(Exclusive to Western Farm Press))
With the irrigation season in full swing, this is a good time to sample irrigation water for a laboratory analysis to see what it contains. After all, water is our No. 1 applied input. Sampling is easy, but there are a few steps that should not be overlooked to ensure accurate lab results.
In general, most agricultural laboratories will provide the appropriate water bottles to use in collecting and submitting water samples. This is important to ensure the water sample is not cross-contaminated with residual liquid in, for instance, a soda bottle or sports drink bottle. I always recommend pulling enough water for the lab to run the sample twice, just in case one becomes contaminated.
Where to sample
When pulling the water sample, it is best to take it on the downstream side of the filter station after the system has been running for a few hours; this will help prevent filtered particulate from contaminating the sample. Allow three to five minutes of fresh water to run out of the sample port before collecting the water. This is to be sure you don’t collect any residual particulate matter that may be in the port. Remember to keep the samples out of direct light and heat, as those factors can have an effect on the sample quality.
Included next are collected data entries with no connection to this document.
(* ===== verification/Jitter.v ===== *)
(** * The jitter buffer ([crates/pickle-audio/src/jitter.rs])

    One speaker's backlog between the network and the sound card: packets filed under an
    extended sequence number that does not wrap, a cap on how many are held, and the slot
    that plays next.  Counters and extended numbers are [Z]: [extend_drifts] bounds how far
    the extended numbers can go, which keeps the source's [i64] exact for 2^32 packets. *)

From S2P Require Export Prelude.

Definition DEFAULT_TARGET_FRAMES : nat := 3.
Definition DEFAULT_MAX_FRAMES : nat := 16.

Inductive JitterOutput : Type :=
| Frame (payload : bytes)
| Lost.

Record JitterStats : Type := mkStats {
  received : Z; late : Z; lost : Z; underruns : Z; overflows : Z }.

Definition JitterStats_default : JitterStats := mkStats 0 0 0 0 0.

Record Anchor : Type := mkAnchor { an_seq : Z; an_extended : Z }.

Record JitterBuffer : Type := mkJitter {
  target_frames : nat;
  max_frames : nat;
  packets : gmap Z bytes;
  anchor : option Anchor;
  next_extended : option Z;
  playing : bool;
  jstats : JitterStats }.

Definition set_packets (x : gmap Z bytes) (j : JitterBuffer) : JitterBuffer :=
  mkJitter (target_frames j) (max_frames j) x (anchor j) (next_extended j) (playing j) (jstats j).
Definition set_anchor (x : option Anchor) (j : JitterBuffer) : JitterBuffer :=
  mkJitter (target_frames j) (max_frames j) (packets j) x (next_extended j) (playing j) (jstats j).
Definition set_next (x : option Z) (j : JitterBuffer) : JitterBuffer :=
  mkJitter (target_frames j) (max_frames j) (packets j) (anchor j) x (playing j) (jstats j).
Definition set_playing (x : bool) (j : JitterBuffer) : JitterBuffer :=
  mkJitter (target_frames j) (max_frames j) (packets j) (anchor j) (next_extended j) x (jstats j).
Definition set_stats (f : JitterStats -> JitterStats) (j : JitterBuffer) : JitterBuffer :=
  mkJitter (target_frames j) (max_frames j) (packets j) (anchor j) (next_extended j) (playing j) (f (jstats j)).
(* ===== verification/Floats.v ===== *)
(** * IEEE 754 numbers, as the audio code computes with them

    [f32] and [f64] are the Standard Library's [spec_float], the executable specification of
    binary floating point: every operation rounds to nearest even at the type's precision, as
    Rust's does.  Not-a-number carries no payload here.  The casts follow the Rust reference:
    integers and wider floats round, a float saturates into an integer and NaN becomes zero.
    [log10] and [sin], whose precision Rust leaves to the platform, are a parameter. *)

From Stdlib Require Export SpecFloat.
From S2P Require Export Prelude.

Definition f32 : Type := spec_float.
Definition f64 : Type := spec_float.

Class Libm : Type := { f64_log10 : f64 -> f64; f64_sin : f64 -> f64 }.

(** ** Arithmetic *)

Definition f32_add : f32 -> f32 -> f32 := SFadd 24 128.
Definition f32_sub : f32 -> f32 -> f32 := SFsub 24 128.
Definition f32_mul : f32 -> f32 -> f32 := SFmul 24 128.
Definition f32_div : f32 -> f32 -> f32 := SFdiv 24 128.
Definition f64_add : f64 -> f64 -> f64 := SFadd 53 1024.
Definition f64_sub : f64 -> f64 -> f64 := SFsub 53 1024.
Definition f64_mul : f64 -> f64 -> f64 := SFmul 53 1024.
Definition f64_div : f64 -> f64 -> f64 := SFdiv 53 1024.
Definition f64_sqrt : f64 -> f64 := SFsqrt 53 1024.

(** [x as f32] and [x as f64] of an integer. *)
Definition f32_of (z : Z) : f32 := binary_normalize 24 128 z 0 false.
Definition f64_of (z : Z) : f64 := binary_normalize 53 1024 z 0 false.

(** A decimal literal [n / d]: the nearest number, when [n] and [d] are themselves exact. *)
Definition f64_lit (n d : Z) : f64 := f64_div (f64_of n) (f64_of d).

(** [x as f64] of an [f32], and back. *)
Definition widen (x : f32) : f64 :=
  match x with S754_finite s m e => binary_round 53 1024 s m e | _ => x end.
Definition narrow (x : f64) : f32 :=
  match x with S754_finite s m e => binary_round 24 128 s m e | _ => x end.

Definition NEG_INFINITY : spec_float := S754_infinity true.
Definition is_nan (x : spec_float) : bool := match x with S754_nan => true | _ => false end.

(** [a < b], [a <= b]: false when either is NaN.  [a > b] is [b < a]. *)
Definition flt : spec_float -> spec_float -> bool := SFltb.
Definition fle : spec_float -> spec_float -> bool := SFleb.

(** [f32::min] and [f32::max] pass over a NaN.  Between zeros of different signs Rust leaves
    the choice open; these return the first. *)
Definition fmin (a b : spec_float) : spec_float :=
  if is_nan a then b else if is_nan b then a else if flt b a then b else a.
Definition fmax (a b : spec_float) : spec_float :=
  if is_nan a then b else if is_nan b then a else if flt a b then b else a.

(** [f32::clamp] *)
Definition fclamp (lo hi x : spec_float) : spec_float :=
  if flt x lo then lo else if flt hi x then hi else x.

(** [iter().sum()]: from the neutral element, from the left. *)
Definition f32_sum (l : list f32) : f32 := fold_left f32_add l (S754_zero true).
Definition f64_sum (l : list f64) : f64 := fold_left f64_add l (S754_zero true).

(** The magnitude rounded towards zero, and whether a fraction was dropped. *)
Definition whole_part (m : positive) (e : Z) : Z * bool :=
  match e with
  | Zneg n => (Z.shiftr (Zpos m) (Zpos n), negb (Z.land (Zpos m) (Z.ones (Zpos n)) =? 0))
  | _ => (Z.shiftl (Zpos m) e, false)
  end.

(** [x as usize] and the like: truncation, saturating. *)
Definition to_int (lo hi : Z) (x : spec_float) : Z :=
  match x with
  | S754_nan | S754_zero _ => 0
  | S754_infinity s => if s then lo else hi
  | S754_finite s m e =>
      let w := (whole_part m e).1 in
      Z.max lo (Z.min hi (if s then - w else w))
  end.

Definition to_usize : spec_float -> Z := to_int 0 u64_max.
Definition to_i16 : spec_float -> Z := to_int (- 2 ^ 15) (2 ^ 15 - 1).

Definition signed_zero (s : bool) (z : Z) : f64 := binary_normalize 53 1024 z 0 s.

Definition f64_floor (x : f64) : f64 :=
  match x with
  | S754_finite s m (Zneg n) =>
      let '(w, dropped) := whole_part m (Zneg n) in
      signed_zero s (if s then - (w + if dropped then 1 else 0) else w)
  | _ => x
  end.

Definition f64_ceil (x : f64) : f64 :=
  match x with
  | S754_finite s m (Zneg n) =>
      let '(w, dropped) := whole_part m (Zneg n) in
      signed_zero s (if s then - w else w + if dropped then 1 else 0)
  | _ => x
  end.

(** ** The order

    Comparison is lexicographic on the class, the exponent and the mantissa, with signs. *)

Definition rank (x : spec_float) : Z * Z * Z :=
  match x with
  | S754_infinity s => (if s then -2 else 2, 0, 0)
  | S754_zero _ | S754_nan => (0, 0, 0)
  | S754_finite s m e => if s then (-1, - e, Zneg m) else (1, e, Zpos m)
  end.

Lemma compare_rank x y :
  is_nan x = false -> is_nan y = false ->
  exists c, SFcompare x y = Some c /\
    match c with Lt => lex_lt (rank x) (rank y) | Eq => rank x = rank y | Gt => lex_lt (rank y) (rank x) end.
Proof.
  intros Hx Hy. unfold lex_lt. destruct x as [s|s| |s m e]; try done; destruct y as [s'|s'| |s' m' e']; try done;
    destruct s, s'; simpl; eexists; (split; [reflexivity|]); simpl; try lia; try (f_equal; lia);
    change (Pos.compare_cont Eq m m') with (m ?= m')%positive;
    destruct (Z.compare_spec e e'); try lia;
    destruct (Pos.compare_spec m m'); simpl; subst; try done; lia.
Qed.

Lemma compare_nan x y : SFcompare x y = None <-> is_nan x = true \/ is_nan y = true.
Proof.
  split.
  - intros H. destruct (is_nan x) eqn:Hx; [by left|]. destruct (is_nan y) eqn:Hy; [by right|].
    destruct (compare_rank x y Hx Hy) as (c & Hc & _). congruence.
  - by destruct x as [[]|[]| |[]], y as [[]|[]| |[]]; intros [?|?].
Qed.

Lemma flt_spec x y : flt x y = true <-> is_nan x = false /\ is_nan y = false /\ lex_lt (rank x) (rank y).
Proof.
  unfold flt, SFltb. destruct (is_nan x) eqn:Hx; [|destruct (is_nan y) eqn:Hy].
  - rewrite (proj2 (compare_nan x y)) by auto. split; [done|]. intros (? & _); done.
  - rewrite (proj2 (compare_nan x y)) by auto. split; [done|]. intros (_ & ? & _); done.
  - destruct (compare_rank x y Hx Hy) as ([] & -> & Hr); split; try done; intros (_ & _ & H); unfold lex_lt in *;
      [rewrite Hr in H|]; lia.
Qed.

Lemma fle_spec x y : fle x y = true <-> is_nan x = false /\ is_nan y = false /\ (rank x = rank y \/ lex_lt (rank x) (rank y)).
Proof.
  unfold fle, SFleb. destruct (is_nan x) eqn:Hx; [|destruct (is_nan y) eqn:Hy].
  - rewrite (proj2 (compare_nan x y)) by auto. split; [done|]. intros (? & _); done.
  - rewrite (proj2 (compare_nan x y)) by auto. split; [done|]. intros (_ & ? & _); done.
  - destruct (compare_rank x y Hx Hy) as ([] & -> & Hr); split; try done; auto.
    intros (_ & _ & [H | H]); unfold lex_lt in *; [rewrite H in Hr|]; lia.
Qed.

Lemma fle_refl x : is_nan x = false -> fle x x = true.
Proof. intros. apply fle_spec. auto. Qed.

Lemma fle_trans x y z : fle x y = true -> fle y z = true -> fle x z = true.
Proof.
  intros (Hx & _ & H1)%fle_spec (_ & Hz & H2)%fle_spec. apply fle_spec. split; [done|]. split; [done|].
  destruct H1 as [-> | H1]; [done|]. destruct H2 as [<- | H2]; [by right|]. right. by eapply lex_trans.
Qed.

(** Of two numbers, one is at most the other. *)
Lemma flt_false x y : is_nan x = false -> is_nan y = false -> flt x y = false <-> fle y x = true.
Proof.
  intros Hx Hy. split; intros H.
  - apply fle_spec. split; [done|]. split; [done|]. destruct (lex_total (rank x) (rank y)) as [E|[Hl|Hl]]; auto.
    rewrite (proj2 (flt_spec x y)) in H; [done | auto].
  - destruct (flt x y) eqn:E; [|done]. apply flt_spec in E as (_ & _ & E). apply fle_spec in H as (_ & _ & [H|H]);
      unfold lex_lt in *; [rewrite H in E|]; lia.
Qed.

Lemma flt_fle x y : flt x y = true -> fle x y = true.
Proof. intros (? & ? & ?)%flt_spec. apply fle_spec. auto. Qed.

(** What [fmin] bounds: whatever reaches the second argument reaches the smaller one. *)
Lemma fle_fmin a b x : fle b x = true -> fle (fmin a b) x = true.
Proof.
  intros H. assert (is_nan b = false) as Hb by (by apply fle_spec in H as (? & _)). unfold fmin. rewrite Hb. destruct (is_nan a) eqn:Ha; [done|].
  destruct (flt b a) eqn:E; [done|]. apply (flt_false b a Hb Ha) in E. by eapply fle_trans.
Qed.

Lemma fclamp_range lo hi x :
  fle lo hi = true -> is_nan x = false -> fle lo (fclamp lo hi x) = true /\ fle (fclamp lo hi x) hi = true.
Proof.
  intros H Hx. pose proof H as (Hlo & Hhi & _)%fle_spec. unfold fclamp. destruct (flt x lo) eqn:E1.
  { split; [by apply fle_refl | done]. }
  destruct (flt hi x) eqn:E2; [split; [done | by apply fle_refl]|].
  apply flt_false in E1; [|done..]. apply flt_false in E2; [|done..]. done.
Qed.

Lemma fclamp_id lo hi x : fle lo x = true -> fle x hi = true -> fclamp lo hi x = x.
Proof.
  intros H1 H2. pose proof H1 as (Hlo & Hx & _)%fle_spec. pose proof H2 as (_ & Hhi & _)%fle_spec.
  unfold fclamp. rewrite (proj2 (flt_false x lo Hx Hlo) H1), (proj2 (flt_false hi x Hhi Hx) H2). done.
Qed.

Lemma fclamp_nan lo hi x : is_nan (fclamp lo hi x) = true -> is_nan lo = false -> is_nan hi = false -> is_nan x = true.
Proof. unfold fclamp. intros H Hlo Hhi. destruct (flt x lo); [congruence|]. destruct (flt hi x); congruence. Qed.

(** ** Where a NaN can come from

    Rounding keeps a magnitude a magnitude, so an operation on finite numbers makes no NaN. *)

Lemma shr_1_nonneg r : 0 <= shr_m r -> 0 <= shr_m (shr_1 r).
Proof. destruct r as [m ? ?]. destruct m as [|[]|]; simpl; lia. Qed.

Lemma iter_pos_inv {A} (P : A -> Prop) f n x : (forall y, P y -> P (f y)) -> P x -> P (SpecFloat.iter_pos f n x).
Proof. intros Hf. revert x. induction n; simpl; auto. Qed.

Lemma shr_fexp_nonneg prec emax m e l : 0 <= m -> 0 <= shr_m (shr_fexp prec emax m e l).1.
Proof.
  intros H. assert (0 <= shr_m (shr_record_of_loc m l)) as H0 by (destruct l as [|[]]; done).
  unfold shr_fexp, shr. case_match; simpl; try done. apply (iter_pos_inv (fun r => 0 <= shr_m r)); [|done].
  apply shr_1_nonneg.
Qed.

Lemma round_nearest_even_nonneg m l : 0 <= m -> 0 <= round_nearest_even m l.
Proof. unfold round_nearest_even. repeat case_match; lia. Qed.

Lemma binary_round_aux_nan prec emax s m e l : 0 <= m -> is_nan (binary_round_aux prec emax s m e l) = false.
Proof.
  intros H. unfold binary_round_aux. pose proof (shr_fexp_nonneg prec emax m e l H) as H1.
  destruct (shr_fexp prec emax m e l) as [r1 e1]. simpl in H1.
  pose proof (shr_fexp_nonneg prec emax _ e1 loc_Exact (round_nearest_even_nonneg _ (loc_of_shr_record r1) H1)) as H2.
  destruct (shr_fexp prec emax _ e1 loc_Exact) as [r2 e2]. simpl in H2. destruct (shr_m r2); [done| |done]. by case_match.
Qed.

Lemma binary_round_nan prec emax s m e : is_nan (binary_round prec emax s m e) = false.
Proof. unfold binary_round. destruct (shl_align _ _ _). by apply binary_round_aux_nan. Qed.

Lemma binary_normalize_nan prec emax m e s : is_nan (binary_normalize prec emax m e s) = false.
Proof. destruct m; [done|..]; apply binary_round_nan. Qed.

Lemma f32_of_nan z : is_nan (f32_of z) = false.
Proof. apply binary_normalize_nan. Qed.

Definition finite (x : spec_float) : bool := match x with S754_zero _ | S754_finite _ _ _ => true | _ => false end.

Lemma f32_mul_nan x y : finite x = true -> finite y = true -> is_nan (f32_mul x y) = false.
Proof. destruct x, y; try done. intros _ _. by apply binary_round_aux_nan. Qed.

Lemma f32_add_nan x y : is_nan x = false -> finite y = true -> is_nan (f32_add x y) = false.
Proof. destruct x as [[]|[]| |], y as [[]|[]| |]; try done; intros _ _; apply binary_normalize_nan. Qed.
Lemma limiter_allow_spec now l :
  limiter_ok l -> 0 <= now - last_instant l < 2 ^ 64 * 10 ^ 9 ->
  let X := (inject_Z rate * seconds (now - last_instant l))%Q in
  let '(ok, l') := limiter_allow now l in
  limiter_ok l' /\ last_instant l' = now /\
  ((if ok then 1 else 0) + val (tokens l') <= val (tokens l) + X + (X * (16 * ulp) + inject_Z rate * (4 * ulp)))%Q /\
  ((2 <= X)%Q -> ok = true).
Proof.
  intros Hl Hw X. unfold limiter_allow, duration_since. replace (Z.max 0 (now - last_instant l)) with (now - last_instant l) by lia.
  destruct (filled_close _ l Hl Hw) as (Nf & F1 & F2 & F3). fold X in F2, F3. 
  change (fmin _ (capacity l)) with (filled (now - last_instant l) l). set (f := filled _ l) in *.
  destruct (of_exact 1 ltac:(lia)) as [N1 V1]. pose proof (fle_numbers _ _ N1 Nf) as Hle. rewrite V1 in Hle. change (inject_Z 1) with 1%Q in Hle.
  destruct pw_numerals as (_ & _ & M3 & M4 & M5 & M6). pose proof small_ulp as U. destruct dust as [Dust _].
  pose proof tiny_ulp as T.
  destruct rate_bounds as [R0 R1].
  assert (X0 : (0 <= X)%Q) by (unfold X; pose proof (seconds_nonneg (now - last_instant l) ltac:(lia)); nra).
  destruct (fle (f64_of 1) f) eqn:E.
  - pose proof (proj1 Hle eq_refl) as G. destruct (rounded_small _ _ (sub_rounded f (f64_of 1) Nf N1 ltac:(rewrite V1; exact G))) as [Ns Cs].
    { apply (below_huge _ 32); [lia|]. rewrite V1. change (inject_Z 1) with 1%Q. lra. }
    unfold close in Cs. rewrite V1 in Cs. change (inject_Z 1) with 1%Q in Cs.
    set (v := val (f64_sub f (f64_of 1))) in *. split; [split; cbn [capacity per_second tokens last_instant]; try apply Hl; [done|]|].
    + fold v. rewrite U in *. destruct Cs as [_ Cs].
      assert (inject_Z rate <= 4294967296)%Q by (assert (pw 32 == 4294967296)%Q as P by (by vm_compute); lra). lra.
    + split; [done|]. split; [|done]. cbn [tokens]. fold v. rewrite U in *. lra.
  - split; [split; cbn [capacity per_second tokens last_instant]; try apply Hl; done|]. split; [done|]. cbn [tokens]. split; [rewrite U in *; lra|].
    intros H2. exfalso. specialize (F3 H2). by apply Hle in F3.
Qed.

(** ** A stream *)

Context {A : Type}.

Fixpoint in_order (t : Z) (arrivals : list (Z * A)) : Prop :=
  match arrivals with
  | [] => True
  | (now, _) :: rest => 0 <= now - t < 2 ^ 64 * 10 ^ 9 /\ in_order now rest
  end.

Fixpoint last_arrival (t : Z) (arrivals : list (Z * A)) : Z :=
  match arrivals with [] => t | (now, _) :: rest => last_arrival now rest end.

Lemma limited_messages l (arrivals : list (Z * A)) : (limited l arrivals).*2 = arrivals.*2.
Proof. revert l; induction arrivals as [|[now m] rest IH]; intros l; [done|]. cbn. destruct (limiter_allow now l). cbn. by rewrite IH. Qed.

Lemma admitted_cons ok (m : A) answers : admitted ((ok, m) :: answers) = (if ok : bool then 1 else 0) + admitted answers.
Proof. unfold admitted. destruct ok; [by rewrite filter_cons_True, length_cons by done; lia | by rewrite filter_cons_False by done]. Qed.

Lemma seconds_plus a b : (seconds (a + b) == seconds a + seconds b)%Q.
Proof. unfold seconds. rewrite inject_Z_plus. field. done. Qed.

(** Over a stream: the tokens held, what the time brings, and a rounding error per message. *)
Lemma limited_bound l (arrivals : list (Z * A)) :
  limiter_ok l -> in_order (last_instant l) arrivals ->
  let span := last_arrival (last_instant l) arrivals - last_instant l in
  let X := (inject_Z rate * seconds span)%Q in
  (inject_Z (admitted (limited l arrivals)) <=
     val (tokens l) + X + (X * (16 * ulp) + inject_Z (Z.of_nat (length arrivals)) * (inject_Z rate * (4 * ulp))))%Q.
Proof.
  revert l; induction arrivals as [|[now m] rest IH]; intros l Hl Ho.
  - cbn [last_arrival limited length]. rewrite Z.sub_diag. pose proof (val_nonneg _ (ok_tokens l Hl)).
    change (inject_Z (admitted [])) with 0%Q. change (inject_Z (Z.of_nat 0)) with 0%Q. assert (seconds 0 == 0)%Q as -> by (by vm_compute). lra.
  - cbn [in_order last_arrival limited] in *. destruct Ho as [Hw Ho]. pose proof (limiter_allow_spec now l Hl Hw) as Hs.
    destruct (limiter_allow now l) as [ok l']. destruct Hs as (Hl' & Ht & Hb & _). subst now.
    specialize (IH l' Hl' Ho). cbv zeta in IH |- *. rewrite admitted_cons, length_cons, Nat2Z.inj_succ, <- Z.add_1_l, !inject_Z_plus.
    replace (last_arrival (last_instant l') rest - last_instant l)
      with ((last_instant l' - last_instant l) + (last_arrival (last_instant l') rest - last_instant l')) by lia.
    rewrite seconds_plus. assert (inject_Z (if ok then 1 else 0) == if ok then 1 else 0)%Q as -> by (by destruct ok).
    set (a := seconds (last_instant l' - _)) in *. set (b := seconds _) in *. change (inject_Z 1) with 1%Q.
    pose proof small_ulp as U. set (n := inject_Z (Z.of_nat _)) in *. set (c := inject_Z (admitted _)) in *. set (r := inject_Z rate) in *. set (o := (if ok then 1 else 0)%Q) in *.
    rewrite U in *. lra.
Qed.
It is important to get the water sample to the lab within 48 hours of sampling to ensure accurate lab results. I suggest when submitting water samples to ask for a full panel of tests. The analysis should consist of pH, electrical conductivity (EC), sodium adsorption ratio, nitrate nitrogen, calcium, magnesium, potassium, sodium, bicarbonate plus carbonate, chloride ion, boron, dissolved solids and sulfate, at a minimum. If you are noticing emitter plugging from bacterial slime, you may want to contact a water treatment company that can test and diagnose the cause of the emitter plugging.
Having these water sample results on record serves multiple purposes:
- Understanding your water chemistry is the first step in determining what it will take to properly maintain your irrigation system and how your water makeup can affect your crop health; and,
- A current water sample is also important in developing your annual Nitrogen Management Plans so that you understand how much applied nitrogen, if any, will be coming from your water source.
Irrigation water and soil salinity
All irrigation water contains dissolved mineral salts, which will be revealed in the lab analysis. Once you go over your lab results with your PCA or agronomist, you can determine if in-season leaching is necessary. To learn how to calculate a leaching fraction, visit Almonds.com/Irrigation and read the detailed article “Almond Salinity Hazard and Leaching Requirements.” It is important to know the salinity hazard of your soil because over time, salts can build up in the root zone and reduce orchard production if not removed by leaching. Salt buildup poses two distinct hazards to almond orchards: the total salt content and the toxic effect of specific salts, such as sodium, chloride and boron.
Excess total salinity creates osmotic stress, which reduces crop growth due to the concentration of dissolved salts in the crop’s root zone. The most common positively charged ions, or cations, are calcium, magnesium and sodium, while the most common negatively charged particles, or anions, are chloride, sulfate and bicarbonate.
To overcome this osmotic stress, plants must expend more energy to absorb water from the saline soil, leaving less energy for plant growth. The more saline the irrigation water, the faster salts build up in the soil, potentially reaching a level that reduces production.
In addition to the effect of salinity on the orchard, elements such as sodium (Na), chloride (Cl) and boron (B) can build up in the root zone and be taken up by the tree to a toxic level, burning the leaves and inhibiting photosynthesis. Because there are differences in tolerance to these elements among rootstocks and varieties, tissue analysis is the best indicator of the toxic-element hazard. Boron and sodium can be leached — just as with total salts — but are more difficult to remove than the other salts.
An accurate analysis of your irrigation water helps you understand how your water can affect overall plant health and your irrigation system. To ensure data is dependable, always practice good collection techniques.